Need some quick assistance Lads! Get that Ship moving,pay good rates so that we can get all the crew we want,and after this please NO TURNING BACK!! HAHA
Cheers
Vernon
Wait!! Is that a ship i see in the Distance,or is it a Mirage!! Oppps think i am going Bonkers!!:D
Southampton, we have a problem, Vernon has piles, the cook shot through, Jimmy has copped a dose and we have no doc on board. Price of oil now we may only be able to go as far as the needles and we have no thread left. Hard a port lads into Aporto and lets have a beer.:eek:
Hi LADS
Just a slight veer off this for a moment,but just had to say that this is one good Topic,and every time i get here i fall over laughing my head off!
Its good fun isnt it!
OK Onwards with the Journey Lads,but take heed Southampton is calling and wants to know more on all that report from someone who sounds crazy! The line is a bit crackly!!
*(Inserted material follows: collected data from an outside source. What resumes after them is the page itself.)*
Definition generate_interview_questions (st : banks) (mode : string) (n : Z)
    : list string * banks :=
  let attempt : result (option (list string)) :=
    raw ← llm_reply;
    Ok (as_str_list (_safe_json_extract_list raw)) in
  match attempt with
  | Ok (Some parsed) => (py_take n parsed, st)
  | _ =>
      if String.prefix "behav" (lower mode) then
        let bank := shuffle (behavioral st) in
        (py_take n bank, {| behavioral := bank; technical := technical st |})
      else
        let bank := shuffle (technical st) in
        (py_take n bank, {| behavioral := behavioral st; technical := bank |})
  end.

Definition critique_interview_answer (answer : string) : feedback :=
  let attempt : result (option json) :=
    raw ← llm_reply;
    data ← json_loads raw;
    has_scores ← py_in "scores" data;
    if (has_scores : bool) then
      has_improved ← py_in "improved_answer" data;
      Ok (if (has_improved : bool) then Some data else None)
    else Ok None in
  match attempt with
  | Ok (Some data) => ModelFeedback data
  | _ => HeuristicFeedback (heuristic_scores answer)
  end.

End Coach.

(** The states of the two question lists after any number of calls,
    each call with its own reply of the model and its own shuffle, a
    shuffle being a rearrangement. *)
Inductive reachable : banks → Prop :=
  | reachable_initial : reachable initial_banks
  | reachable_call st json_loads llm_reply shuffle mode n :
      reachable st →
      (∀ l, shuffle l ≡ₚ l) →
      reachable
        (generate_interview_questions json_loads llm_reply shuffle st mode n).2.

(** The list the fallback of [generate_interview_questions] draws from. *)
Definition bank_of (mode : string) : list string :=
  if String.prefix "behav" (lower mode) then _BEHAVIORAL_QS else _TECH_QS_GENERAL.

(** Stand-ins to run the interview coach: a decoder that knows three
    texts (a list of one question, the empty list, [null]), and the
    text of the list of one question. *)
Definition quote : string := String (ascii_of_nat 34) EmptyString.

Definition one_question_json : string :=
  "[" ++ quote ++ "Why this role?" ++ quote ++ "]".

Definition sample_json_loads (s : string) : result json :=
  if String.eqb s one_question_json then Ok (JList [JStr "Why this role?"])
  else if String.eqb s "[]" then Ok (JList [])
  else if String.eqb s "null" then Ok JNull
  else Raise ValueError.

(** ** Predicates on texts, for the statements below *)

Fixpoint str_forall (P : ascii → bool) (s : string) : bool :=
  match s with
  | EmptyString => true
  | String c r => P c && str_forall P r
  end.

(** The characters [_clean_text] lets through unchanged, the white space
    apart: [a-z], [0-9] and [+]. *)
Definition token_char (c : ascii) : bool :=
  between 97 122 c || between 48 57 c || (code c =? 43)%N.

(** [c] does not occur in [s]. *)
Definition absent (c : ascii) (s : string) : Prop :=
  str_forall (λ d, negb (Ascii.eqb c d)) s = true.

(** A word of a cleaned text: not empty, made of token characters. *)
Definition token (w : string) : Prop :=
  w ≠ "" ∧ str_forall token_char w = true.

(** The keyword set [_extract_skills] searches for: the default skills
    and the lower-cased extra keywords. *)
Definition catalog (extra : option (list string)) : gset string :=
  list_to_set DEFAULT_SKILLS ∪ list_to_set (lower <$> default [] extra).

(** An occurrence [pre ++ kw ++ post] of [kw] with a word boundary on
    each side. *)
Definition whole_word (pre kw post : string) : Prop :=
  at_boundary (last_char None pre) (kw ++ post) = true ∧
  at_boundary (last_char (last_char None pre) kw) post = true.

(** ** The practice session ([src/app/main.py], lines 237-340)

    [st.session_state.coach] holds the questions, the index of the one
    on display and the practice log.  A run of the script handles at
    most one button press, here an [event]; the module-level question
    lists of [resume_analysis] are part of the state, since generating
    questions may shuffle them. *)

Record coach : Type := Coach {
  questions : list string;
  idx : nat;
  records : list (string * string * feedback)
}.

Definition new_coach : coach :=
  {| questions := []; idx := 0; records := [] |}.

Inductive event : Type :=
  | Idle
  | Generate (llm_reply : result string) (shuffle : list string → list string)
      (mode : string) (num_q : Z)
  | Restart
  | GetFeedback (answer : string) (llm_reply : result string)
  | NextQuestion.

(** [qs[idx]] for [idx >= 0]: an [IndexError] beyond the end. *)
Definition item (qs : list string) (i : nat) : result string :=
  match qs !! i with
  | Some q => Ok q
  | None => Raise OtherException
  end.

Section Session.

Variable json_loads : string → result json.

(** The five questions of the last-resort list (lines 260-266); two of
    them have a character beyond code point 255, so the list is a
    parameter. *)
Variable hard_fallback : list string.

(** The state a run of the page leaves in [st.session_state] (and in
    the module-level question lists).  What the run writes to the page
    is not modelled: the rendering of the feedback (lines 309-329) reads
    the feedback and changes no state; when it raises, on a reply of the
    model that is not the dict it expects, the record appended just
    before stays.  A run stopped by an [IndexError] at [qs[idx]]
    (line 279) changes nothing. *)
Definition coach_run (st : coach * banks) (ev : event) : coach * banks :=
  let c := st.1 in
  let b := st.2 in
  match ev with
  | Generate llm_reply shuffle mode num_q =>
      let out := generate_interview_questions json_loads llm_reply shuffle b mode num_q in
      let qs := match out.1 with [] => py_take num_q hard_fallback | qs => qs end in
      ({| questions := qs; idx := 0; records := [] |}, out.2)
  | _ =>
      match questions c with
      | [] => st
      | _ =>
          match item (questions c) (idx c) with
          | Raise _ => st
          | Ok q =>
              match ev with
              | Restart => (new_coach, b)
              | GetFeedback answer llm_reply =>
                  if negb (str_forall is_space answer) then
                    let fb := critique_interview_answer json_loads llm_reply answer in
                    ({| questions := questions c;
                        idx := idx c;
                        records := records c ++ [(q, answer, fb)] |}, b)
                  else st
              | NextQuestion =>
                  if (Z.of_nat (idx c) <? Z.of_nat (length (questions c)) - 1)%Z
                  then ({| questions := questions c;
                           idx := idx c + 1;
                           records := records c |}, b)
                  else st
              | _ => st
              end
          end
      end
  end.

(** The states a session can be in: the initial one, and the ones a run
    leaves, whether the run completed or raised. *)
Inductive session : coach * banks → Prop :=
  | session_start : session (new_coach, initial_banks)
  | session_run st ev : session st → session (coach_run st ev).

End Session.

(** What every state of a session satisfies: the index is within the
    questions, and each record of the log is about a question at an
    index not beyond the current one. *)
Definition session_ok (st : coach * banks) : Prop :=
  (questions st.1 = [] ∨ (idx st.1 < length (questions st.1))%nat) ∧
  (∀ q a fb, (q, a, fb) ∈ records st.1 →
     ∃ i, (i ≤ idx st.1)%nat ∧ questions st.1 !! i = Some q).

(** ** Running the model *)

Example clean_text_ex : _clean_text "  Senior C++/Python   dev. " = "senior c++ python dev".
Proof. reflexivity. Qed.
(** * python.d/python_modules/base.py: BaseService and UrlService

  A shallow embedding of the two prototype classes that netdata's
  python.d collectors derive from, and the properties of the scheduler
  loop, the protocol encoder and the chart derivation of UrlService. *)

From Stdlib Require Import ZArith List Bool Lia.
From Stdlib Require Import Strings.String Strings.Ascii Numbers.DecimalString.
From Stdlib Require Floats Uint63.
Import ListNotations.

Local Open Scope string_scope.
Local Open Scope Z_scope.

(** ** Python values and the two built-ins the module relies on *)

Module Py.

(** The arguments the encoder receives are documented as str or int
    (":param multiplier: int/str"), and a caller can pass None.  Floats are
    left out: their [str] is not a function this development defines. *)
Inductive value : Type :=
| VInt (z : Z)
| VStr (s : string)
| VNone.

(** Exceptions that the modelled code can raise. *)
Inductive exn : Type :=
| KeyError (key : string)
| TypeError
| ValueError.

(** Outcome of a fallible expression. *)
Inductive result (A : Type) : Type :=
| Ok (a : A)
| Err (e : exn).
Arguments Ok {A} a.
Arguments Err {A} e.

(** [str(n)] for an int. *)
Definition str_of_Z (z : Z) : string :=
  NilZero.string_of_int (Z.to_int z).

(** [str(p)] *)
Definition str (p : value) : string :=
  match p with
  | VInt z => str_of_Z z
  | VStr s => s
  | VNone => "None"
  end.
The Cook shooting himself through , Vernon is carrying some piles of what? Jimmy has copped a douse ? of what Petrol! and no Dock on board,well how do they expect to get a Dock on there!
This chap is balmy haha!! Yes turn around he needs immediate medical attention! OAO Southampton!:confused:
Cheers
Vernon:D
Stand still that man. don't panic( I'll do that) Pull into Tilbury. Right you lot if it takes the galley boy to give you a sense of order so be it. Vernon get yourself on board and sort out the mess room tables and then the saloon. Crew first then officers. Taffy X put down that bleeding paint brush and give the cook Den a hand in the galley I've promoted you to 2nd cook and baker( God 'elp us). Alf stand by the wheel and when the 'Old man' rings down for engines be prepared to move out away from quay downstream. John get your 'airy backside down on deck aft ready to let go ropes under 2nd mates guidance. Me! Poor bloody me will make my way fr'ard and under 1st mate help Chippy let go. I don't know I'm galley boy /3rd cook and bottle washer and general factotem on this 'Old girl' and now Vernon has changed the name again. Taffy X wheres the ruddy paint brush also the paintpot? Ah I'm off to the fog locker to clear my brain, and no remarks from you Taffy about what brain. Remember I married Welsh ( Heaven 'elp me):p;):D
Now hear this. Vernon has changed the name to Mirage so keep your eyes open for a ship running loose in the Thames with a little airy backsided Welshman runnning around with a paint brush. He will more than likely be on the aptly named POOP deck. Somebody told me that a bloke has sneaked on at Millenium pier Westminster. Told that Taffy Geoff that he had experience as a 1st class winger and has a degree in garbled English. Believe his first name is John but if he tries to sell you a couple of cars throw 'im over the side.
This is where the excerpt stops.